Young boys are now leaving school and dedicating their time to fraud/“browsing”/ scamming as they have termed for they have become shortcuts to wealth, which schooling cannot guarantee, exemplified in number of graduates who remain unemployed.
The reason the youth of today venture these acts is no mystery. A country where educational honors do fetch jobs, amidst rising inflation, people will fall into all kinds of temptation. We are not out of the woods yet. However, the story about this internet scammer is a wake up call for leadership to urgently fix the economy and improve living conditions or the social fabric of our very existence festers.
According to Kwame, initially fraudsters were mostly males but in recent times it is dominated by the females.
“nowadays, the lady’s are even fraudulent than the men, they have taken over the work… its either they are working themselves or are aiding their boyfriends, ” he said
He also said, that “Girls nowadays choose to go out with a fraud boy other than waste time with someone who wants to have a rather hard earned future be it schooling or learning a vocation.”
Kwame and his kind are happy to see the Ghanaian currency the cedi, fall against the dollar because they stand the chance to make a lot of money should a client pay in dollars.
Kwame is somehow terrified that some of their tricks on the internet have been uncovered, thus it might just be a matter of time a sophisticated system unmask scammers.
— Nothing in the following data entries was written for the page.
(** [xs && Array.isArray(xs) && xs.length > 0] *)
Definition noVacio {A : Type} (o : option (list A)) : bool :=
  match o with
  | Some (_ :: _) => true
  | _ => false
  end.

(** ** Queries *)

Inductive RoleCond : Type :=
| RoleEq (r : Role)      (* role: r *)
| RoleNe (r : Role).     (* role: { $ne: r } *)

Inductive LocalesCond : Type :=
| LocalesHas (l : ObjectId)        (* locales: l *)
| LocalesIn (ls : list ObjectId).  (* locales: { $in: ls } *)

(** A filter document over the user collection; an absent key constrains
    nothing. *)
Record Filter : Type := mkFilter {
  f_id : option ObjectId;
  f_email : option string;
  f_role : option RoleCond;
  f_activo : option bool;
  f_locales : option LocalesCond;
  f_local : option ObjectId
}.

Definition sinFiltro : Filter := mkFilter None None None None None None.

Definition inList (x : ObjectId) (xs : list ObjectId) : bool :=
  existsb (fun y => y =? x) xs.

Definition matchRole (c : RoleCond) (r : Role) : bool :=
  match c with
  | RoleEq x => Role_eqb r x
  | RoleNe x => negb (Role_eqb r x)
  end.

Definition matchLocales (c : LocalesCond) (ls : list ObjectId) : bool :=
  match c with
  | LocalesHas l => inList l ls
  | LocalesIn xs => existsb (fun l => inList l xs) ls
  end.
(** C3, as amended. When the parameters that carry an absence marker are
    followed by parameters that do not, none of them is left optional: each
    loses its mark and, where it has a type, gets [undefined] joined to it,
    and the parameters that follow are untouched.  In every rewritten list
    no parameter marked optional stands before a parameter that is neither
    optional nor has a default. *)
Theorem FunctionDeclaration_exit_optional :
  (∀ pre rest : list Param,
     Forall (λ p, paramIsOptional p = true) pre → rest ≠ [] →
     Forall (λ p, paramIsOptional p = false) rest →
     FunctionDeclaration_exit (pre ++ rest) = (requireParam <$> pre) ++ rest ∧
     Forall (λ p, isMarkedOptional p = false)
       (FunctionDeclaration_exit (pre ++ rest))) ∧
  (∀ (params : list Param) (i j : nat) (p q : Param),
     (i < j)%nat →
     FunctionDeclaration_exit params !! i = Some p →
     FunctionDeclaration_exit params !! j = Some q →
     isMarkedOptional p = true → paramIsOptional q = true).
Proof.
  split.
  - intros pre rest Hpre Hne Hrest.
    assert (forallb paramIsOptional rest = false) as Hflag.
    { destruct rest as [|p rest]; [done|].
      apply Forall_cons in Hrest as [Hp _]. simpl. by rewrite Hp. }
    assert (FunctionDeclaration_exit (pre ++ rest) =
            (requireParam <$> pre) ++ rest) as Heq.
    { rewrite FunctionDeclaration_exit_exitFrom.
      rewrite exitFrom_required_suffix by done. simpl.
      by rewrite exitFrom_all_required. }
    split; [exact Heq|]. rewrite Heq. apply Forall_app. split.
    + apply Forall_fmap, Forall_forall. intros p _.
      apply requireParam_unmarked.
    + eapply Forall_impl; [exact Hrest|]. intros p Hp.
      destruct p; simpl in *; [exact Hp | done].
  - intros params i j p q Hij. rewrite !FunctionDeclaration_exit_exitFrom.
    revert i j Hij. induction params as [|param l IH]; intros i j Hij Hi Hj Hp.
    { simpl in Hi. by rewrite lookup_nil in Hi. }
    destruct j as [|j]; [lia|].
    destruct (exitFrom (param :: l)).2 as [|param' sofar] eqn:Hout;
      [by rewrite lookup_nil in Hi|].
    assert (sofar = (exitFrom l).2) as ->.
    { simpl in Hout. destruct (exitFrom l) as [o d].
      destruct (exitParam o param). by injection Hout as _ <-. }
    destruct i as [|i].
    + injection Hi as ->.
      pose proof (exitFrom_marked _ _ _ _ Hout Hp) as Hall.
      apply exitFrom_all_optional in Hall.
      rewrite Forall_forall in Hall. apply Hall.
      by eapply list_elem_of_lookup_2.
    + apply (IH i j); [lia | done | done | done].
Qed.
Lemma read_entries_ok n : ∀ rb c add_ok,
  nr_entries rb = 2 ^ k → Z.of_nat (length (entries rb)) = 2 ^ k → Z.of_nat n ≤ 2 ^ k →
  (∀ i, add_ok i = true) →
  (∀ d e, c ≤ d < c + Z.of_nat n → rd (entries rb) (d mod 2 ^ k) = Some e →
    has (flags (w_ctx e)) PBLK_WRITTEN_DATA = true) →
  ∃ rb', read_entries n rb (c mod 2 ^ k) add_ok = Some (rb', true)
    ∧ upd_range k submitted c (Z.of_nat n) (entries rb) (entries rb') ∧ same_ptrs rb rb'.
Proof.
  induction n as [|n IH]; intros rb c ao Hnr Hlen Hn Hao Hwr.
  - exists rb. by split; [|split; [apply upd_range_nil|]].
  - destruct (rd_is_Some (entries rb) (c mod 2 ^ k)) as [e He].
    { rewrite Hlen. by apply mod_k_range. }
    destruct (read_entry_ok rb c e He) as (rb1 & e1 & Hr1 & Hw & Hs & Hp).
    { apply (Hwr c); [lia|done]. }
    destruct (IH rb1 (c + 1) ao) as (rb2 & Hr2 & Hu & Hp2); [by destruct Hp as [-> _]| | | | |].
    + by rewrite (wr_length _ _ _ _ Hw).
    + lia.
    + done.
    + intros d x Hd. rewrite (rd_wr _ _ _ _ _ Hw). case_decide as Heq; [|apply Hwr; lia].
      apply (mod_k_inj k) in Heq; lia.
    + exists rb2. cbn [read_entries]. rewrite Hao, Hr1; cbn -[read_entries].
      rewrite (ring_add_mod k) by (done || by destruct Hp as [-> _]).
      split; [done|]. split; [|unfold same_ptrs in *; intuition congruence].
      rewrite Nat2Z.inj_succ. unfold Z.succ.
      eapply upd_range_cons; [done| |done|done|done|done]. lia.
Qed.

Lemma set_ppas_ok ps : ∀ rb c pos,
  nr_entries rb = 2 ^ k → Z.of_nat (length (entries rb)) = 2 ^ k →
  Z.of_nat (length ps) ≤ 2 ^ k → Forall (λ p, pblk_addr_in_cache p = false) ps →
  pos mod 2 ^ k = c mod 2 ^ k →
  ∃ rb', set_ppas ps rb pos = Some rb'
    ∧ upd_range k addressed c (Z.of_nat (length ps)) (entries rb) (entries rb')
    ∧ same_ptrs rb rb'.
Proof.
  induction ps as [|p ps IH]; intros rb c pos Hnr Hlen Hn Hps Hpos.
  - exists rb. by split; [|split; [apply upd_range_nil|]].
  - inversion Hps as [|?? Hp Hps']; subst. simpl in Hn.
    destruct (rd_is_Some (entries rb) (c mod 2 ^ k)) as [e He].
    { rewrite Hlen. by apply mod_k_range. }
    pose proof (rd_lt _ _ _ He) as Hlt. cbn [set_ppas].
    rewrite (wrap_pos_mod k), Hpos, He by done; cbn -[set_ppas wr].
    set (e' := e <| w_ctx := _ |>). destruct (wr _ _ e') as [es|] eqn:Hw;
      [|by rewrite wr_in_range in Hw]. cbn -[set_ppas].
    destruct (IH (rb <| entries := es |>) (c + 1) (pos + 1)) as (rb2 & -> & Hu & Hp2);
      [done|by simpl; rewrite (wr_length _ _ _ _ Hw)|lia|done| |].
    { rewrite (Z.add_mod pos), (Z.add_mod c), Hpos; pose proof (pow_k k k_range); lia. }
    exists rb2. split; [done|]. split; [|done].
    cbn [length]. rewrite Nat2Z.inj_succ. unfold Z.succ.
    eapply upd_range_cons; [done| |done| |done|done]; [lia|]. by unfold addressed.
Qed.

(** The entries submitted leave the readable part of the window. *)
Lemma submit_ring_ok a pend rb rb' s :
  ring_ok k a pend rb → 0 ≤ s → cU a + s ≤ cM a →
  (∀ c, c ∈ pend → cU a + s ≤ c) →
  nr_entries rb' = nr_entries rb → mem rb' = mem rb → sync rb' = sync rb →
  l2p_update rb' = l2p_update rb → subm rb' = (cU a + s) mod 2 ^ k →
  upd_range k (λ e e'', ∃ e', submitted e e' ∧ addressed e' e'') (cU a) s
    (entries rb) (entries rb') →
  ring_ok k (a <| cU ::= Z.add s |>) pend rb'.
Proof.
  intros [_ Hnr Hlen Hord HL HS HU HM Hp Hc Hent] Hs Hfit Hfree E1 E2 E3 E4 E5 Hu.
  split; simpl; try (congruence || lia).
  - by rewrite (ur_len _ _ _ _ _ _ Hu).
  - rewrite E5. f_equal. lia.
  - intros c Hcp. pose proof (Hp _ Hcp). pose proof (Hfree _ Hcp). lia.
  - intros i e' He'. destruct (upd_range_at _ _ _ _ _ _ _ _ Hu He') as (e & He & [Hi|[_ ->]]).
    + destruct Hi as (d & _ & _ & e1 & [Z1 _] & [Z2 _]). rewrite Z2, Z1. by eapply Hc.
    + by eapply Hc.
  - intros c e' Hcr He'. destruct (upd_range_at _ _ _ _ _ _ _ _ Hu He')
      as (e & He & [Hi|[Hout ->]]).
    + destruct Hi as (d & Hd & Heq & e1 & (? & ? & ? & Hsub) & (? & ? & ? & Hsf & Hdev)).
      apply (mod_k_inj k) in Heq; [subst d|lia|lia].
      split; simpl; intros; [by rewrite Hsf|lia|lia|lia].
    + destruct (Hent c e Hcr He) as [Q1 Q2 Q3 Q4]. split; simpl; intros.
      * apply Q1. destruct (decide (c < cU a)); [done|]. destruct (Hout c); [lia|done].
      * apply Q2; [lia|done].
      * apply Q3; [lia|done].
      * by apply Q4.
Qed.
End submission.

(** *** Completing requests *)

(** The requests in [rem] cover the counters from [S] to [U], in order. *)
Fixpoint tiles (k S : Z) (rem : list pblk_c_ctx) (U : Z) : Prop :=
  match rem with
  | [] => S = U
  | c :: rem => sentry c = S mod 2 ^ k ∧ 1 ≤ nr_valid c ∧ tiles k (S + nr_valid c) rem U
  end.

(** [rem]: the requests on the device or on the completion list.  The oldest one
    is still on the device. *)
Record compl_ok (k : Z) (a : ring) (rem queue : list pblk_c_ctx) : Prop := {
  co_tiles : tiles k (cS a) rem (cU a);
  co_sub : queue ⊆ rem;
  co_nodup : NoDup queue;
  co_head : ∀ c rem', rem = c :: rem' → c ∉ queue
}.

(** The bios attached to the entries of [n] counters. *)
Definition bios_at (k : Z) (es : list pblk_rb_entry) (c : Z) : list nat :=
  match rd es (c mod 2 ^ k) with Some e => bios (w_ctx e) | None => [] end.
Definition bios_of (k : Z) (es : list pblk_rb_entry) (c n : Z) : list nat :=
  mjoin (bios_at k es <$> seqZ c n).

Definition acked (e e' : pblk_rb_entry) : Prop :=
  e' = e <| w_ctx := (w_ctx e) <| bios := [] |> |>.

(** The entries of the counters from [S] to [U] are untouched. *)
Definition unacked_same (k S U : Z) (rb rb' : pblk_rb) : Prop :=
  ∀ d, S ≤ d < U → rd (entries rb') (d mod 2 ^ k) = rd (entries rb) (d mod 2 ^ k).

Section completion.
Context (k : Z).
Hypothesis k_range : 0 ≤ k ≤ 31.
Implicit Types (a : ring) (pend : pending) (rb : pblk_rb) (cx : pblk_rb_ctx)
  (rem l queue : list pblk_c_ctx).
In MOMO fraud-he reveals that individuals call claiming to be representatives of the Telcos who want to secure the mobile money wallet of the one who received their calls. He said, if you are not smart enough, they will lure you to divulge your account number and pin code. These give the scammer a direct access to empty your account.
Or worst still, a scammer may call you pretending to be a relative overseas with their usual term “sister nie oooo London” and request for your bank account details to send you money but when you give it to them they manoeuver and rather empty your account.
Cybercrime contributed to Ghana being blacklisted for money-laundering by the international watchdog, the Global Financial Action Task Force in 2012. This dented the country’s international reputation as an investment destination.
Kwame, recognizes that being a fraudster isn’t the best way to go but that is the only means of survival, which makes it difficult for him to stop anytime soon.
Just as explosives, landmines or any other lethal device, effects of Cybercrime can be deadly.
There are many young men and women out there like Kwame whose dire situations might have turned them into fraudsters. It is high time society re-examine the issues and for our leaders to know that any poor decision they take, could have a boomerang effect.